In summary, this study highlights the critical role of PTX3 in glioma, underscoring its potential as both a prognostic biomarker and a therapeutic target. The integration of bioinformatics methods with clinical data facilitated the identification of key IL-18 signaling-related genes associated with poor patient outcomes, particularly PTX3. The correlation between PTX3 expression and immune cell infiltration further emphasizes its involvement in the tumor microenvironment and immune regulation. Future research should focus on the functional role of PTX3 and its interactions within the glioma microenvironment, which could lead to novel therapeutic strategies for improving patient management based on its expression profile.
Conclusions
This study effectively combines macroscopic and microscopic approaches to trace the screening trajectory of ISRGs. Utilizing techniques such as extensive data analysis, bioinformatics, and histopathological examination, ensures a comprehensive investigation of ISRGs.
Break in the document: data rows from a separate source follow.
(* ===== verification/Quotas.v ===== *)
(** * Aggregate admission quotas

    Models src/governance/admission_quotas.py: the policy row, the attribution
    records, the usage query, [admit] (called by the ledger's [claim] before it
    inserts), and the trigger that refuses an operation without its record.
    Row order in sums is the table scan's. *)

From stdpp Require Import base list gmap strings.
From Stdlib Require Import ZArith Lia.
From S2P Require Import Prelude PyFloat Budget Identity Authority OperationLedger.

Local Open Scope Z_scope.

Record QuotaLimits := mkLimits {
  enabled : bool;
  spend_limit : pynum;
  user_spend_limit : pynum;
  rate_limit : Z;
  user_rate_limit : Z;
  window_seconds : Z;
  max_active : Z;
  user_max_active : Z;
  max_records : Z;
}.

Definition default_limits : QuotaLimits :=
  mkLimits false (PInt 1000) (PInt 100) 10000 1000 3600 128 32 100000.

Definition is_number (x : pynum) : bool :=
  match x with PInt _ | PFloat _ => true | _ => false end.

Definition within (x hi : Z) : bool := (1 <=? x) && (x <=? hi).

(** [QuotaLimits.validated]. *)
Definition validated (q : QuotaLimits) : outcome QuotaLimits :=
  _ ← guard_or (is_number (spend_limit q)) (ValueError "finite numeric quota spend_limit required");
  _ ← checked_cost (spend_limit q);
  _ ← guard_or (is_number (user_spend_limit q))
               (ValueError "finite numeric quota user_spend_limit required");
  _ ← checked_cost (user_spend_limit q);
  _ ← guard_or (within (rate_limit q) 1000000) (ValueError "invalid bounded quota rate_limit");
  _ ← guard_or (within (user_rate_limit q) 1000000) (ValueError "invalid bounded quota user_rate_limit");
  _ ← guard_or (within (window_seconds q) 31536000) (ValueError "invalid bounded quota window_seconds");
  _ ← guard_or (within (max_active q) 1000000) (ValueError "invalid bounded quota max_active");
  _ ← guard_or (within (user_max_active q) 1000000) (ValueError "invalid bounded quota user_max_active");
  _ ← guard_or (within (max_records q) 10000000) (ValueError "invalid bounded quota max_records");
  Ok q.

(** The value a Python number compares as; an integer above 2^53 is rounded. *)
Definition num_value (x : pynum) : float64 :=
  match x with PInt n => fl n | PFloat f => f | PBool b => fl (if b then 1 else 0) | _ => FNan end.

(** The policy row: [None] as limits stands for text that is not a complete
    policy object. *)
Record policy_row := mkPolicyRow { version : Z; limits : option QuotaLimits }.

Record record := mkRecord {
  q_fingerprint : string;
  owner : string;
  q_cost : float64;
  admitted : float64;
}.

Record quota_db := mkQuota {
  policy_table : option policy_row;
  records : gmap (string * string) record;
}.

(** [_policy]. *)
Definition current_policy (q : quota_db) : outcome QuotaLimits :=
  let altered := Raise (QuotaDenied "missing, altered or unsupported quota policy") in
  match policy_table q with
  | Some (mkPolicyRow 1 (Some l)) =>
      match validated l with Ok l => Ok l | Raise _ => altered end
  | _ => altered
  end.

Record usage := mkUsage {
  u_spend : float64;
  u_user_spend : float64;
  u_unattributed : float64;
  u_active : Z;
  u_user_active : Z;
  u_recent : Z;
  u_user_recent : Z;
  u_records : Z;
}.

Section quotas.
Context {S : Type} `{!Lens S quota_db} `{!Lens S ledger} `{!Lens S Manager.manager}.
Context `{Sha256} (owner_json : string → string → string → string → string).

Definition quo : S → quota_db := view.

(** [quota_owner]. *)
Definition quota_owner (p : Principal) : outcome string :=
  _ ← guard_or (is_agent_kind (kind p)) (AuthorityDenied "agent quota owner required");
  _ ← guard_or ((1 <=? strlen (issuer p)) && (strlen (issuer p) <=? 2048) && printable (issuer p))
               (AuthorityDenied "invalid quota issuer");
  t ← match tenant_id p with
      | Some t => identifier t "tenant_id"
      | None => Raise (ValueError "invalid bounded tenant_id")
      end;
  s ← check_subject (subject p);
  Ok (sha256_hex (owner_json t (kind p) (issuer p) s)).

(** The trigger on [agent_operations]: under an enabled (or unreadable) policy
    an insert needs its admission record. *)
Definition insert_allowed (ag op fp : string) (s : S) : bool :=
  let armed := match policy_table (quo s) with
               | Some (mkPolicyRow 1 (Some l)) => enabled l
               | _ => true
               end in
  negb armed ||
  match records (quo s) !! (ag, op) with
  | Some r => bool_decide (q_fingerprint r = fp)
  | None => false
  end.

(** ** Usage *)

(** The budgets' spent and reserved amounts, each checked. *)
Fixpoint checked_sum (total : float64) (l : list float64) : outcome float64 :=
  match l with
  | [] => Ok total
  | c :: l' => c ← checked_cost (PFloat c); checked_sum (fadd total c) l'
  end.

Fixpoint budget_total (total : float64) (l : list (string * row)) : outcome float64 :=
  match l with
  | [] => Ok total
  | (_, r) :: l' =>
      spent ← checked_cost (PFloat (default fzero (r_spent r)));
      held ← checked_sum fzero (default [] (r_reserved r)).*2;
      budget_total (fadd (fadd total spent) held) l'
  end.

Definition op_of (s : S) (k : string * string) : option op_row := ops (led s) !! k.

(** The joined rows [records q JOIN agent_operations o]. *)
Definition joined (s : S) : list ((string * string) * record * op_row) :=
  omap (fun p => (fun o => (p, o)) <$> op_of s p.1) (map_to_list (records (quo s))).

Definition counted (o : op_row) : bool := bool_decide (op_st o ≠ failed).
Definition is_unknown (o : op_row) : bool := bool_decide (op_st o = unknown).

Definition sum_costs (f : record → op_row → bool) (s : S) : float64 :=
  fsum ((fun x => if f x.1.2 x.2 then q_cost x.1.2 else fzero) <$> joined s).

Definition count_rows (f : record → op_row → bool) (s : S) : Z :=
  Z.of_nat (length (filter (fun x => f x.1.2 x.2 = true) (joined s))).

(** Operations with no record: [LEFT JOIN ... WHERE q.operation_id IS NULL]. *)
Definition count_legacy (f : op_row → bool) (s : S) : Z :=
  Z.of_nat (size (filter (fun x => records (quo s) !! x.1 = None ∧ f x.2 = true) (ops (led s)))).

Definition owned_by (w : string) (r : record) : bool := bool_decide (owner r = w).

(** [_usage]. *)
Definition get_usage (w : string) (now : float64) (l : QuotaLimits) (s : S) : outcome usage :=
  total ← budget_total fzero (map_to_list (budget_rows s));
  let since := fsub now (fl (window_seconds l)) in
  let attributed := sum_costs (fun _ o => counted o) s in
  let owned := sum_costs (fun r o => owned_by w r && counted o) s in
  let active := count_rows (fun _ o => is_unknown o) s in
  let owned_active := count_rows (fun r o => owned_by w r && is_unknown o) s in
  let recent := count_rows (fun r _ => fgtb (admitted r) since) s in
  let owned_recent := count_rows (fun r _ => owned_by w r && fgtb (admitted r) since) s in
  let legacy_active := count_legacy is_unknown s in
  let legacy_recent := count_legacy (fun o => is_unknown o || fgtb (updated o) since) s in
  let unattributed := fmax fzero (fsub total attributed) in
  Ok (mkUsage total (fadd owned unattributed) unattributed
        (active + legacy_active) (owned_active + legacy_active)
        (recent + legacy_recent) (owned_recent + legacy_recent)
        (Z.of_nat (length (joined s)))).

(** ** Admission *)

Definition exceeded (what : string) : pyexn := QuotaDenied (what +:+ " quota exceeded").

(** [_admit]. *)
Definition admit_record (tenant : option string) (p : Principal) (ag op fp : string) (cost : pynum)
    (now : float64) : M S unit :=
  _ ← ensure (bool_decide (tenant_id p = tenant ∧ p_agent_id p = Some ag))
             (AuthorityDenied "quota principal does not own admission");
  c ← lift (checked_cost cost);
  w ← lift (quota_owner p);
  s ← get;
  l ← lift (current_policy (quo s));
  _ ← ensure (Z.of_nat (size (records (quo s))) <? max_records l)
             (QuotaDenied "quota history capacity reached; reviewed archival required");
  _ ← (if enabled l then
         u ← lift (get_usage w now l s);
         _ ← ensure (negb (fgtb (fadd (u_spend u) c) (num_value (spend_limit l)))) (exceeded "tenant spend");
         _ ← ensure (negb (fgtb (fadd (u_user_spend u) c) (num_value (user_spend_limit l)))) (exceeded "user spend");
         _ ← ensure (u_recent u + 1 <=? rate_limit l) (exceeded "tenant rate");
         _ ← ensure (u_user_recent u + 1 <=? user_rate_limit l) (exceeded "user rate");
         _ ← ensure (u_active u + 1 <=? max_active l) (exceeded "tenant active operations");
         ensure (u_user_active u + 1 <=? user_max_active l) (exceeded "user active operations")
       else mret tt);
  _ ← ensure (bool_decide (records (quo s) !! (ag, op) = None))
             (IntegrityError "admission_quota_records_v1");
  modify (fun s => update (mkQuota (policy_table (quo s))
                             (<[(ag, op) := mkRecord fp w c now]> (records (quo s)))) s).

(** [admit]: refused outside the claim's transaction. *)
Definition admit_quota (in_transaction : bool) (tenant : option string) (p : Principal) (ag op fp : string)
    (cost : pynum) (now : float64) : M S unit :=
  _ ← ensure in_transaction
             (RuntimeError "quota admission requires its operation claim transaction");
  admit_record tenant p ag op fp cost now.

(** [set_policy]; [audit] is the caller's audit append. *)
Definition set_policy (l : QuotaLimits) (audit : M S unit) : M S unit :=
  _ ← lift (validated l);
  atomic (
    s ← get;
    _ ← lift (current_policy (quo s));
    _ ← modify (fun s => update (mkQuota (Some (mkPolicyRow 1 (Some l))) (records (quo s))) s);
    audit).

Definition inspect (now : float64) : M S (QuotaLimits * usage) :=
  s ← get;
  l ← lift (current_policy (quo s));
  u ← lift (get_usage "" now l s);
  mret (l, u).
End quotas.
The findings demonstrate that elevated PTX3 expression in glioma is associated with disease progression, poor prognostic outcomes, and abnormal immune cell infiltration. We anticipate that identifying PTX3 will enhance personalized treatment strategies for glioma patients and support more informed treatment decisions.
Supplemental Information
The expression pattern of PTX3 in different samples
(A) The comparative analysis of PTX3 expression levels in normal tissues versus various pan-cancer samples. (B) The radar chart illustrates the relative expression levels of PTX3 in different human cancerous tissues when juxtaposed with normal tissue counterparts. (C) The relationship between PTX3 expression and immune cell infiltration across 33 distinct cancer tissue types. *P < 0.05; **P < 0.01; ***P < 0.001.